Colto in flagrante, continua a lavorare per anni in una scuola. Nonostante le autorità fossero a conoscenza di chi fosse.
ZURIGO - Innocente fino a prova contraria. E così, autore di innumerevoli atti sessuali con persone incapaci di discernimento o inette a resistere.
Accade in quel di Zurigo. Il soggetto, che la NZZ per comodità chiama S.W., viene colto in flagrante mentre abusa sessualmente di un disabile presso la struttura presso la quale lavora. Accade nel 2018.
La struttura lo licenzia in tronco e segnala l’incidente al suo altro datore di lavoro, la città di Zurigo. Tuttavia, la Città si dimostra più indulgente. L’uomo continua a lavorare in una scuola per bambini e giovani con disabilità, assistendo persone particolarmente vulnerabili.
Durante tutto questo tempo, sia la scuola che il Dipartimento dell'educazione di Zurigo erano a conoscenza della sua storia. Gli unici all’oscuro erano i suoi colleghi, i bambini e i loro genitori.
La situazione non cambia nemmeno quando il Tribunale distrettuale di Horgen lo condanna nel 2019 per abuso sessuale e la sentenza viene confermata dal Tribunale cantonale di Zurigo due anni dopo. S.W. continua semplicemente a lavorare. E nessuno lo ferma.

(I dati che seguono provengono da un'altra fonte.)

(* ===== verification/Stubs.v ===== *)
(** * The interrupt stubs: asm/interrupt.asm

    The entry points of the interrupt table are in assembly.  This file gives
    the instructions they consist of an executable meaning, writes the stubs
    down instruction for instruction, and composes them with what the processor
    does before them: [dispatch] is a whole interrupt, from the interrupted
    instruction back to it.

    The code is straight-line, so [rip] matters only on entry and at [iretq].  The
    stack is virtual memory: a push is a store the processor translates, and
    faults where the page tables do not let it.  A called C function keeps the
    registers the calling convention lets it keep, leaves anything in the others
    and anything in its part of the stack ([Calls]).  Its own accesses to its
    part of the stack are not modelled further. *)

From stdpp Require Import base numbers list gmap strings.
From S2P Require Import Prelude Machine Libk Screen Serial Printf Idt Isr Timer Keyboard Cmos Boot PageWalk Mmap Paging Kernel.

(** ** Registers *)

Inductive reg :=
  | Rax | Rbx | Rcx | Rdx | Rsi | Rdi | Rbp | Rsp
  | R8 | R9 | R10 | R11 | R12 | R13 | R14 | R15.

#[global] Instance reg_eq_dec : EqDecision reg.
Proof. solve_decision. Defined.

Record cpu := Cpu {
  gpr : reg -> Z;
  rip : Z;
  cs : Z;
  rflags : Z;
  ss : Z
}.

Definition set_gpr (r : reg) (v : Z) (c : cpu) : cpu :=
  Cpu (fun q => if decide (q = r) then v else gpr c q) (rip c) (cs c) (rflags c) (ss c).

Lemma gpr_set_same r v c : gpr (set_gpr r v c) r = v.
Proof. cbn. by rewrite decide_True. Qed.
Lemma gpr_set_other r q v c : q <> r -> gpr (set_gpr r v c) q = gpr c q.
Proof. intros H. cbn. by rewrite decide_False. Qed.

(** ** Instructions *)

Inductive instr :=
  | Push (r : reg)
  | Pop (r : reg)
  | MovImm (r : reg) (v : Z)
  | Mov (dst src : reg)
  | CliI
  | StiI
  | Call (f : Z -> Z -> M unit)       (* a C function of [rdi] and [rsi] *)
  | Iretq.

(** The return address a call pushes, what a C function leaves in the registers
    it need not keep, and the words it and the functions it calls leave below
    the return address, from there down. *)
Class Calls := {
  return_address : Z;
  clobbered : reg -> Z;
  frame_words : list Z
}.

Definition callee_saved (r : reg) : bool :=
  match r with Rbx | Rbp | Rsp | R12 | R13 | R14 | R15 => true | _ => false end.

Definition push_word (v : Z) (c : cpu) : M cpu :=
  let sp := u64 (gpr c Rsp - 8) in
  vstore64 sp v ;; mret (set_gpr Rsp sp c).

Fixpoint push_words (vs : list Z) (c : cpu) : M cpu :=
  match vs with
  | [] => mret c
  | v :: vs => c ← push_word v c; push_words vs c
  end.

Definition pop_word (c : cpu) : M (Z * cpu) :=
  v ← vload64 (gpr c Rsp);
  mret (v, set_gpr Rsp (u64 (gpr c Rsp + 8)) c).

Section Exec.
Context {C : Calls}.

Definition after_call (c : cpu) : cpu :=
  Cpu (fun r => if callee_saved r then gpr c r else clobbered r) (rip c) (cs c) (rflags c) (ss c).

Definition exec (i : instr) (c : cpu) : M cpu :=
  match i with
  | Push r => push_word (gpr c r) c
  | Pop r => '(v, c) ← pop_word c; mret (set_gpr r v c)
  | MovImm r v => mret (set_gpr r (u64 v) c)
  | Mov dst src => mret (set_gpr dst (gpr c src) c)
  | CliI => irq_disable ;; mret c
  | StiI => irq_init ;; mret c
  | Call f =>
      push_words (return_address :: frame_words) c ;;
      f (gpr c Rdi) (gpr c Rsi) ;;
      mret (after_call c)
  | Iretq =>
      '(rip, c) ← pop_word c;
      '(cs, c) ← pop_word c;
      '(rflags, c) ← pop_word c;
      '(rsp, c) ← pop_word c;
      '(ss, c) ← pop_word c;
      modify (set_iflag (Z.testbit rflags 9)) ;;
      mret (Cpu (gpr (set_gpr Rsp rsp c)) rip cs rflags ss)
  end.

Fixpoint run (code : list instr) (c : cpu) : M cpu :=
  match code with
  | [] => mret c
  | i :: code => c ← exec i c; run code c
  end.

(** ** The stubs *)

Definition saved_regs : list reg :=
  [Rax; Rbx; Rcx; Rdx; Rsi; Rdi; Rbp; R8; R9; R10; R11; R12; R13; R14; R15].

(** [isr_common_stub] and [irq_common_stub] differ in the function called. *)
Definition common_stub (f : Z -> Z -> M unit) : list instr :=
  (Push <$> saved_regs) ++ [Mov Rsi Rsp; Call f] ++ (Pop <$> reverse saved_regs) ++ [StiI; Iretq].

Definition def_isr_handler (f : Z -> Z -> M unit) (n : Z) : list instr :=
  [CliI; MovImm Rdi n] ++ common_stub f.
Definition def_irq_handler (f : Z -> Z -> M unit) (n : Z) : list instr :=
  [CliI; MovImm Rdi (32 + n)] ++ common_stub f.

(** ** The processor *)

(** Taking an interrupt through one of the kernel's gates, which are trap gates
    and leave the interrupt flag alone: the stack is aligned, the context and
    for some exceptions an error code are pushed, through the page tables like
    any store. *)
Definition enter (id err : Z) (c : cpu) : M cpu :=
  let frame := [ss c; gpr c Rsp; rflags c; cs c; rip c]
    ++ (if bool_decide (id ∈ error_code_vectors) then [err] else []) in
  let rsp := gpr c Rsp in
  c ← push_words frame (set_gpr Rsp (rsp - rsp `mod` 16) c);
  mret (Cpu (gpr c) (rip c) 0x08 (rflags c) (ss c)).

Definition dispatch (id err : Z) (stub : list instr) (c : cpu) : M cpu :=
  c ← enter id err c; run stub c.

End Exec.

(** ** Lemmas: pushing and popping *)

Section Lemmas.
Context {C : Calls}.

Definition gpr_eq (c1 c2 : cpu) : Prop :=
  (forall r, gpr c1 r = gpr c2 r) /\ rip c1 = rip c2 /\ cs c1 = cs c2 /\ rflags c1 = rflags c2 /\ ss c1 = ss c2.

Lemma run_app code1 code2 c : run (code1 ++ code2) c ≡ (run code1 c ≫= run code2).
Proof.
  revert c; induction code1 as [|i code1 IH]; intros c; [by intros s|].
  cbn [app run]. rewrite bind_assoc. apply M_bind_proper; [|done]. intros c'. apply IH.
Qed.

Definition pushed (vs : list Z) (sp : Z) (m : gmap Z Z) : gmap Z Z :=
  (foldl (fun st v => push64 v st) (m, sp) vs).1.

Lemma pushed_cons v vs sp m :
  pushed (v :: vs) sp m = pushed vs (sp - 8) (write_bytes m (sp - 8) (le_bytes 8 v)).
Proof. done. Qed.

(** The words [vs] are in memory from [a] on. *)
Definition words_at (m : gmap Z Z) (a : Z) (vs : list Z) : Prop :=
  forall (i : nat) v, vs !! i = Some v -> m64 m (a + 8 * Z.of_nat i) = v.

Lemma words_at_cons m a v vs : words_at m a (v :: vs) -> m64 m a = v /\ words_at m (a + 8) vs.
Proof.
  intros H. split; [rewrite <- (H 0%nat v eq_refl); f_equal; lia|].
  intros i w Hi. rewrite <- (H (S i) w Hi). f_equal. lia.
Qed.

Lemma words_at_app m a vs ws :
  words_at m a (vs ++ ws) -> words_at m a vs /\ words_at m (a + 8 * Z.of_nat (length vs)) ws.
Proof.
  intros H. split; intros i v Hi.
  - apply H. by apply lookup_app_l_Some.
  - rewrite <- (H (length vs + i)%nat v); [f_equal; lia|]. rewrite lookup_app_r by lia.
    by replace (length vs + i - length vs)%nat with i by lia.
Qed.

(** The stack lies between [lo] and [hi], mapped to itself. *)
Section Stack.
Context (lo hi : Z) (free : Z -> Prop) (Hlo : 0 <= lo) (Hhi : hi < 2 ^ 64).

Definition stack_mapped (s : kstate) : Prop := self_mapped (mem s) (cr3 s) lo hi free.

Lemma push_word_run v c s :
  stack_mapped s -> lo + 8 <= gpr c Rsp <= hi ->
  push_word v c s = Ret (set_gpr Rsp (gpr c Rsp - 8) c)
    (set_mem (fun m => write_bytes m (gpr c Rsp - 8) (le_bytes 8 v)) s)
  /\ stack_mapped (set_mem (fun m => write_bytes m (gpr c Rsp - 8) (le_bytes 8 v)) s).
Proof using Hlo Hhi.
  intros M H. split; [|apply self_mapped_write; [lia..|exact M]]. unfold push_word. rewrite u64_small by lia.
  by rewrite (bind_ret _ _ _ _ _ (self_store (gpr c Rsp - 8) v lo hi free s M ltac:(lia))).
Qed.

Dall'inchiesta portata avanti dalla NZZ, emerge però come quest'uomo abbia continuato ad agire da predatore sessuale. Ad esempio adottando la tecnica del "grooming", strategia con cui i criminali sessuali cercano di avvicinarsi all'ambiente della potenziale vittima. Cercava infatti di guadagnarsi la fiducia delle famiglie delle sue "prede".
È il gennaio del 2024 quando una di queste famiglie legge sul giornale del un caso di abuso in una struttura del canton Zurigo. L’uomo offriva «esperienze speciali durante la doccia», appariva in mutande davanti al letto di un residente, o chiudeva le porte durante l’igiene personale, nonostante ciò fosse vietato. Diceva di lavorare nei campi estivi per bambini e ragazzi con disabilità, offerta che aveva fatto anche ai genitori della sua vittima.
Tutti gli indizi portano a S.W. Poi la conferma: la persona descritta nell'articolo è la stessa che mandava loro quei messaggi gentili.
La scuola sapeva, ma l'innocenza "fino a prova contraria" non ha permesso di intervenire. Il caso solleva dubbi sull’efficacia delle misure di protezione nelle scuole. Lasciando un interrogativo senza risposta: come si può permettere a un condannato per abusi sessuali di continuare a lavorare con bambini e persone vulnerabili?